(Dataset entries)
- Opening Delimiter -

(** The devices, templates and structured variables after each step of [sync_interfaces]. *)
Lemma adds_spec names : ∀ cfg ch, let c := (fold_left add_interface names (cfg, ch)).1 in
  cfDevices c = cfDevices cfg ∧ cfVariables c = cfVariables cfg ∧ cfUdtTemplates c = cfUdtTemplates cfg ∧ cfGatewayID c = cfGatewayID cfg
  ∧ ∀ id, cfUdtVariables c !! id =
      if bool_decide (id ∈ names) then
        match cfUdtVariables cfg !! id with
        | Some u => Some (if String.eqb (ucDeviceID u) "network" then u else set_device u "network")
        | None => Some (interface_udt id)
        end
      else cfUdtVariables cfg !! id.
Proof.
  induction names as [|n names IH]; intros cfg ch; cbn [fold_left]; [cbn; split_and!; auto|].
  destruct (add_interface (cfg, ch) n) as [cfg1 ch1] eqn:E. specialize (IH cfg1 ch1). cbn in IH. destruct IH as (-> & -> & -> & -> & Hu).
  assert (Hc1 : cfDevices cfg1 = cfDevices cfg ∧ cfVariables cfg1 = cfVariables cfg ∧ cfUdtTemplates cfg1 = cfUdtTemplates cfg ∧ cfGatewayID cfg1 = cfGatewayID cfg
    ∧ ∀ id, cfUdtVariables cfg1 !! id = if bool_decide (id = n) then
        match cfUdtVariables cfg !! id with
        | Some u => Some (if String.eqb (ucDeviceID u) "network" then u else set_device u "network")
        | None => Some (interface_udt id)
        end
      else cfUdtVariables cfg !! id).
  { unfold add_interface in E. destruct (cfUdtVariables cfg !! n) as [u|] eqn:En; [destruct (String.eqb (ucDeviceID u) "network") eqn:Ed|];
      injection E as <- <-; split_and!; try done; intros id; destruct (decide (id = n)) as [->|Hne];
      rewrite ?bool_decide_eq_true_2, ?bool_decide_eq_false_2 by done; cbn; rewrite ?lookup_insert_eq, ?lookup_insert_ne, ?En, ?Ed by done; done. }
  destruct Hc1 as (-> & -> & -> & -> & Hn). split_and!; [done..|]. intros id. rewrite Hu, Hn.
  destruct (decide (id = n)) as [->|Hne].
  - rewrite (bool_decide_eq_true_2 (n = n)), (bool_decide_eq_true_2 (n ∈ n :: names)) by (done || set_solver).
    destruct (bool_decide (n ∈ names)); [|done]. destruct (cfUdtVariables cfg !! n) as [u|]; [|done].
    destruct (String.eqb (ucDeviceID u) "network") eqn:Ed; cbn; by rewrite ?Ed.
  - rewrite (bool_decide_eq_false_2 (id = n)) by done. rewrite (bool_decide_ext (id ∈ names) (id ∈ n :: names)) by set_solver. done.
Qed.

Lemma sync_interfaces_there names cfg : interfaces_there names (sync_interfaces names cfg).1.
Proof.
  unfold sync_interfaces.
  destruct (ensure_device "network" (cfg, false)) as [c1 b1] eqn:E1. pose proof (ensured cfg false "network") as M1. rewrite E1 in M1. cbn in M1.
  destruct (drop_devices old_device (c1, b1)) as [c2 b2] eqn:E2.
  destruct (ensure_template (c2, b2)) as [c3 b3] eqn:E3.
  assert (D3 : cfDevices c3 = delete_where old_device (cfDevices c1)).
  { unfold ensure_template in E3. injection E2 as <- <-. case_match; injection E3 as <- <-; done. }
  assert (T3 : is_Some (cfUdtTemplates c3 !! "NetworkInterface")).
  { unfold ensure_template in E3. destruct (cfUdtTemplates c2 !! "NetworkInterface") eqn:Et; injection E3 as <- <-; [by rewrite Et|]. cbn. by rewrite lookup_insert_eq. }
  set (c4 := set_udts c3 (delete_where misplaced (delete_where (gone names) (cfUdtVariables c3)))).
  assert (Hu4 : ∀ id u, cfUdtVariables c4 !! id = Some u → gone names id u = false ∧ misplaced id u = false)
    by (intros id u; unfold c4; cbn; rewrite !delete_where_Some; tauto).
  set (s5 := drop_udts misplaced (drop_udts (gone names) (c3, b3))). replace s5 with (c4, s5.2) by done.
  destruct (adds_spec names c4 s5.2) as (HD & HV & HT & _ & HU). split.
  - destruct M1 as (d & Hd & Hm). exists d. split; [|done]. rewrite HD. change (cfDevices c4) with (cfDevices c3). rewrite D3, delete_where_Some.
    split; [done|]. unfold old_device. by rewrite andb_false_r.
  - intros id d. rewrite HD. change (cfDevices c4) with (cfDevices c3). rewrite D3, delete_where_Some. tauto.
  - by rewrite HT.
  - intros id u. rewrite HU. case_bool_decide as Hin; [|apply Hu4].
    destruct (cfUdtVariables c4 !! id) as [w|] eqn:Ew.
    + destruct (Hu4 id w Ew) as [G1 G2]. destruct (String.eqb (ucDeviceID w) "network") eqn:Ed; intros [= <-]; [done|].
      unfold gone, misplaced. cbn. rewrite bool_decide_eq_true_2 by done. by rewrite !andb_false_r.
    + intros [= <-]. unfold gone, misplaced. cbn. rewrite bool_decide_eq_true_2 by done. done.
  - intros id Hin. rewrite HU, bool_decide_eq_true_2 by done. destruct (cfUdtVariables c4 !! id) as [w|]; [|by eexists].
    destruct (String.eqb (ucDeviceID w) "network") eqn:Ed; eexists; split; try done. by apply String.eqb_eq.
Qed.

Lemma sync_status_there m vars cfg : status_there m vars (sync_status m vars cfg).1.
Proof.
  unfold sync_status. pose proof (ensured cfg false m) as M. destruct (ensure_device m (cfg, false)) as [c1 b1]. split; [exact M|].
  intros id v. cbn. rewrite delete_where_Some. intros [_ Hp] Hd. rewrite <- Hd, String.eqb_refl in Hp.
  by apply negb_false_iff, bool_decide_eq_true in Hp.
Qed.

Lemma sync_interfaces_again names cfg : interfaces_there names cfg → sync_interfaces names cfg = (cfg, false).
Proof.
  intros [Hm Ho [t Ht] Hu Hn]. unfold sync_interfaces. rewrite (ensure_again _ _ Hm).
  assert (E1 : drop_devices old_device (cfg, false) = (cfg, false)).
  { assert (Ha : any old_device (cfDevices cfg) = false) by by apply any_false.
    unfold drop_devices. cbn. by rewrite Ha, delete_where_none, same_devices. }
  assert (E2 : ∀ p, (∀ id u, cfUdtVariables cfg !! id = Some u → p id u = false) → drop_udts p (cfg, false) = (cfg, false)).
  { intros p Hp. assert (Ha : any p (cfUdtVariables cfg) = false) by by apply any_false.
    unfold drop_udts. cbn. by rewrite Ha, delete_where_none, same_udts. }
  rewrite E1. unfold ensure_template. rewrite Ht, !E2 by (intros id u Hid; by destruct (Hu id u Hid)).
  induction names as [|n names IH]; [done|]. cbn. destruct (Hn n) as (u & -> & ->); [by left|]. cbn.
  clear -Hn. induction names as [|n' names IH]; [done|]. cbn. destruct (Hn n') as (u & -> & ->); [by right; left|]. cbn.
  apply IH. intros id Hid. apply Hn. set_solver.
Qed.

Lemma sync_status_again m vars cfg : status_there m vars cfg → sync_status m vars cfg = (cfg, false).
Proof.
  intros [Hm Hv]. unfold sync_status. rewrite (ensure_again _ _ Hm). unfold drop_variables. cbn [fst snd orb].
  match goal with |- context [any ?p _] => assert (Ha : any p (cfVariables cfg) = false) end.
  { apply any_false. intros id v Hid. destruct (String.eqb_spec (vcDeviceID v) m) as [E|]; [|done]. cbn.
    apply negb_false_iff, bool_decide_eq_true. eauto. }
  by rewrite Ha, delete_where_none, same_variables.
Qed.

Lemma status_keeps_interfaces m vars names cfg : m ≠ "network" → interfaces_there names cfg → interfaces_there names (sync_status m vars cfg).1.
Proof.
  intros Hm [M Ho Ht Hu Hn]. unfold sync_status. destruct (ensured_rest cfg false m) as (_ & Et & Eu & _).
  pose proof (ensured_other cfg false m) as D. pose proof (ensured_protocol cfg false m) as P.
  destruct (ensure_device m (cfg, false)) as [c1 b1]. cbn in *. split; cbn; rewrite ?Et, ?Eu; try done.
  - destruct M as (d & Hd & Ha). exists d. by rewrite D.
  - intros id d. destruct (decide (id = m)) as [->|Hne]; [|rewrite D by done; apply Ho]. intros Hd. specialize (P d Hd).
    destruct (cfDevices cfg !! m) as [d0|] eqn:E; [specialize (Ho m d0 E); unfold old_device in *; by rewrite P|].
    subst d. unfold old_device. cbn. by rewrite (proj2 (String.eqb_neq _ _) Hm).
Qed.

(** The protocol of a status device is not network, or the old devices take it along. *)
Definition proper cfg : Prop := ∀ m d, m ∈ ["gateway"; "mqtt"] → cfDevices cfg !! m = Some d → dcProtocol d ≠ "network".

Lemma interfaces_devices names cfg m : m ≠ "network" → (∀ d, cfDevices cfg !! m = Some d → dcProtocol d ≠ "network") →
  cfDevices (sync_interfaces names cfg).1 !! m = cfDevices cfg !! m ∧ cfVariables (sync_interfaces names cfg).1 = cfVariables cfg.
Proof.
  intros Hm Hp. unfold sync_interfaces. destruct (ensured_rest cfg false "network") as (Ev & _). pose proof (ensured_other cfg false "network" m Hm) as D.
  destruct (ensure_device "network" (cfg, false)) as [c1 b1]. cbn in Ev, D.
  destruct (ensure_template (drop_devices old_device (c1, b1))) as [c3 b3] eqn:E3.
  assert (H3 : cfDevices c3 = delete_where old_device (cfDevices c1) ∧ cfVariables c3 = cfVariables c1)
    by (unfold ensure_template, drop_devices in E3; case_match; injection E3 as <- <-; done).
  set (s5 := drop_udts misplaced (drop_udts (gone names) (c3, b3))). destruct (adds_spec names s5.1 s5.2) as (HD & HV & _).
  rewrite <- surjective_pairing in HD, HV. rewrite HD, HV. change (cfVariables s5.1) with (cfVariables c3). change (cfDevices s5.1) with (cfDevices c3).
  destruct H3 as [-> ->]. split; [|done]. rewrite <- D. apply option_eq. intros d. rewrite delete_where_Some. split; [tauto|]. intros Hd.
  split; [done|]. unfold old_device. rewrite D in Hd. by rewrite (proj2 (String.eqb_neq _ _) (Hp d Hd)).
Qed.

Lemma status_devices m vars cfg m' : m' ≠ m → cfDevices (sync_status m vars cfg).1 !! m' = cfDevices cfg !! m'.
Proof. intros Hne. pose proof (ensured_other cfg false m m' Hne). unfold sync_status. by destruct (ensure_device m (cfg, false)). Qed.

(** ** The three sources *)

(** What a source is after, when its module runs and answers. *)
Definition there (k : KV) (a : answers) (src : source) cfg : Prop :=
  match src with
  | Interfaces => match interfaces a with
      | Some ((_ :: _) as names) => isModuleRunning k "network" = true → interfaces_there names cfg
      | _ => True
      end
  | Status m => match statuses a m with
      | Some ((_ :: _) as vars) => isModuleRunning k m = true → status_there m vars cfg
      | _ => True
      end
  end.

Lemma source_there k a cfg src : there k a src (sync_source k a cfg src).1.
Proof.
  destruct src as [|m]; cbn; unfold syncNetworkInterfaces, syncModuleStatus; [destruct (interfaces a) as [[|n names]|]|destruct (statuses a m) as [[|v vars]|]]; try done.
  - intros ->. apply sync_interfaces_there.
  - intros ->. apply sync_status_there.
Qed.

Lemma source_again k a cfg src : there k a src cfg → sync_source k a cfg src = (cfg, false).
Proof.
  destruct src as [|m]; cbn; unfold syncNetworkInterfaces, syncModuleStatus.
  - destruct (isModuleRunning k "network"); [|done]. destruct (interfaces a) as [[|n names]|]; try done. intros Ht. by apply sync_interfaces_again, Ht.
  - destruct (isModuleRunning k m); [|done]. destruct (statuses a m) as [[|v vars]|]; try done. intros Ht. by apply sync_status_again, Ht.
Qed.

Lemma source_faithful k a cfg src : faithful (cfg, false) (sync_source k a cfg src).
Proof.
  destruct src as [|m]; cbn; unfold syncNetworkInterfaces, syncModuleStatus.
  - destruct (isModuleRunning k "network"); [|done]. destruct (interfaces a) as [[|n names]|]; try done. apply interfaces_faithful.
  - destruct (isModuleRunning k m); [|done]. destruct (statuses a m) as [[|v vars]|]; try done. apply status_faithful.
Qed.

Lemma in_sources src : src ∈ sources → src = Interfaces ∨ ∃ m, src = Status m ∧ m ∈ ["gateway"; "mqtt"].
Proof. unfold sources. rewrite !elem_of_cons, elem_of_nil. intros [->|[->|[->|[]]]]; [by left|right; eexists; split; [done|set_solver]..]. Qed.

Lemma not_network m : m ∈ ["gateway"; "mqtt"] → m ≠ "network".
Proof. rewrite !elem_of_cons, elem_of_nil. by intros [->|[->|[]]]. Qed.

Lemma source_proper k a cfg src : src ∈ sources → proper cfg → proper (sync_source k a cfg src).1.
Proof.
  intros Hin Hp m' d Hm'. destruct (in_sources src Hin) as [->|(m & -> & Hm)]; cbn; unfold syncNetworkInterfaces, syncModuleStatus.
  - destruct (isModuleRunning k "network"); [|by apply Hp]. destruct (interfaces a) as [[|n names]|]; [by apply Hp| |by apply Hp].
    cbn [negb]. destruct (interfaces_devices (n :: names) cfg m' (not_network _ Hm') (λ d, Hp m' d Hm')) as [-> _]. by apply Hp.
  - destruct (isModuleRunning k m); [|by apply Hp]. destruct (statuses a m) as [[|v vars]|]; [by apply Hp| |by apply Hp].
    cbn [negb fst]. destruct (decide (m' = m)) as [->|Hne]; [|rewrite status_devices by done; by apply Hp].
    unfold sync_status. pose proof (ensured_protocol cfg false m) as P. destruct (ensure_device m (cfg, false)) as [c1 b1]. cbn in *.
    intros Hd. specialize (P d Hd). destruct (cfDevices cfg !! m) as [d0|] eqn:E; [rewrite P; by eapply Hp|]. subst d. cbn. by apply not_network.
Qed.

- Closing Delimiter -

→ Work order: Reproduce the entries above exactly, but only the lines between the line holding "destruct (adds_spec names c4" and the line holding "by done. done.", inclusive.

→ Task result:
  destruct (adds_spec names c4 s5.2) as (HD & HV & HT & _ & HU). split.
  - destruct M1 as (d & Hd & Hm). exists d. split; [|done]. rewrite HD. change (cfDevices c4) with (cfDevices c3). rewrite D3, delete_where_Some.
    split; [done|]. unfold old_device. by rewrite andb_false_r.
  - intros id d. rewrite HD. change (cfDevices c4) with (cfDevices c3). rewrite D3, delete_where_Some. tauto.
  - by rewrite HT.
  - intros id u. rewrite HU. case_bool_decide as Hin; [|apply Hu4].
    destruct (cfUdtVariables c4 !! id) as [w|] eqn:Ew.
    + destruct (Hu4 id w Ew) as [G1 G2]. destruct (String.eqb (ucDeviceID w) "network") eqn:Ed; intros [= <-]; [done|].
      unfold gone, misplaced. cbn. rewrite bool_decide_eq_true_2 by done. by rewrite !andb_false_r.
    + intros [= <-]. unfold gone, misplaced. cbn. rewrite bool_decide_eq_true_2 by done. done.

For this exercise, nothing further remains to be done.